In der Tat spiegelt die »Gypsy music«, wie sie auf Musikfestivals im Vereinigten Königreich gespielt wird, nicht unbedingt die lokale Traveller-/Romanichal-Identität wider. Das Festival »The 1000 Year Journey«, das im Jahr 2000 am Londoner Barbican stattfand, wurde folgendermaßen beworben: »Nimm Kontakt zu deinem inneren Gypsy auf. [...] Komm und fühle die Hitze eines Zigeunerfeuers.«

Das Festival, von Expert_innen für Weltmusik organisiert, stellte vor allem osteuropäische Musikgattungen und Flamenco vor. Dem Journalisten und Rom Jake Bowers zufolge wurden keine lokalen Roma-/Traveller-Gruppen konsultiert; die Organisator_innen gerieten in die Falle des »Exotismus« und stellten »Gypsies« dar, als gehörten sie in eine andere Zeit und an einen anderen Ort.
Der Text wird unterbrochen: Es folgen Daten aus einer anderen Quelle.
(* ===== verification/Clock.v ===== *)
(** * Clock, log and stop signal ([common/clock.h], [log.h], [stop_signal.h])

    [zclock] measures intervals on the steady clock and prints times of the system
    clock; [log_impl] assembles a line in a 4096-byte buffer; [stop_signal] counts
    the termination signals.  The clocks are sequences of readings in nanoseconds,
    [strftime] and the formatting of a message are parameters. *)

From S2P Require Import Prelude.

(** [duration_cast] truncates towards zero. *)
Definition duration_cast (unit_ns x : Z) : Z := Z.quot x unit_ns.
Definition us : Z := 1000.
Definition ms : Z := 1000000.
Definition sec : Z := 1000000000.

Lemma duration_cast_nonneg u x : 0 < u → 0 <= x → duration_cast u x = x / u.
Proof. intros. unfold duration_cast. by rewrite Z.quot_div_nonneg by lia. Qed.

(** ** [zclock] *)

Module Zclock.

Section zclock.
(** Readings of the steady and of the system clock (since the epoch). *)
Variables steady system : nat → Z.

(** [m_start], and how many readings of each clock have been made. *)
Record zclock := Zclock { m_start : Z; steady_ticks : nat; system_ticks : nat }.

Definition reset (c : zclock) : zclock :=
  Zclock (steady (steady_ticks c)) (S (steady_ticks c)) (system_ticks c).
Definition new_zclock : zclock := reset (Zclock 0 0 0).

Definition now_sec (c : zclock) : zclock * Z :=
  (Zclock (m_start c) (steady_ticks c) (S (system_ticks c)),
   u64 (duration_cast sec (system (system_ticks c)))).
Definition now_ms (c : zclock) : zclock * Z :=
  (Zclock (m_start c) (steady_ticks c) (S (system_ticks c)),
   u64 (duration_cast ms (system (system_ticks c)))).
Die exotische Darstellung von »Gypsies« bei solchen Festivals als immanent musikalisch, wild und leidenschaftlich verstärkt verbreitete Ideen über »Authentizität«, die dazu führen können, dass Travellers und Romanichals im Vereinigten Königreich und in Irland als »keine echten Gypsies« abgetan werden. Dies kann ernsthafte Konsequenzen haben. Wie der Professor für Roma-Studien Thomas Acton anmerkt, wurzelt Rassismus gegenüber Travellers und Romanichals häufig in der Wahrnehmung, dass diese Gruppen mythischen Stereotypen von »echten Gypsies« nicht genug entsprächen.

Die von irischen und schottischen Travellers und britischen Romanichals aufgeführten Lieder fallen für die meisten Gorjas nicht in die Kategorie »easy listening«. Aber für die englische Folksängerin und Sammlerin Shirley Collins sind sie »total faszinierend«.

Der britische Folkkünstler Martin Carthy schreibt im Begleitheft zu seiner CD »Signs of Life« (1998), dass die von Mike Yates 1974 aufgenommenen Field Recordings des englischen Romanichal Levi Smith »alles infrage gestellt haben, wovon ich dachte, das es musikalisch sinnvoll sei, und es veränderten«.

Die englische Folksängerin Norma Waterson ist auch eine Bewunderin des Gesangs der Brazils und von Wiggy Smith, Duncan Williamson, Jasper, Minty und Levi Smith, Mary Ann Haynes, Phoebe Smith und Belle Stewart, um nur einige der Travellers und Romanichals zu nennen, die von Mike Yates und anderen Forscher_innen aufgezeichnet wurden.

Es ist eine Ironie, dass ethnische Gruppen, die so häufig aus offiziellen Darstellungen von britischem oder irischem Leben ausgeschlossen werden, die Träger eine Folktradition wurden, die in der Gorja-Bevölkerung durch Urbanisierung, Industrialisierung und Modernisierung fast zum Verschwinden gebracht wurde.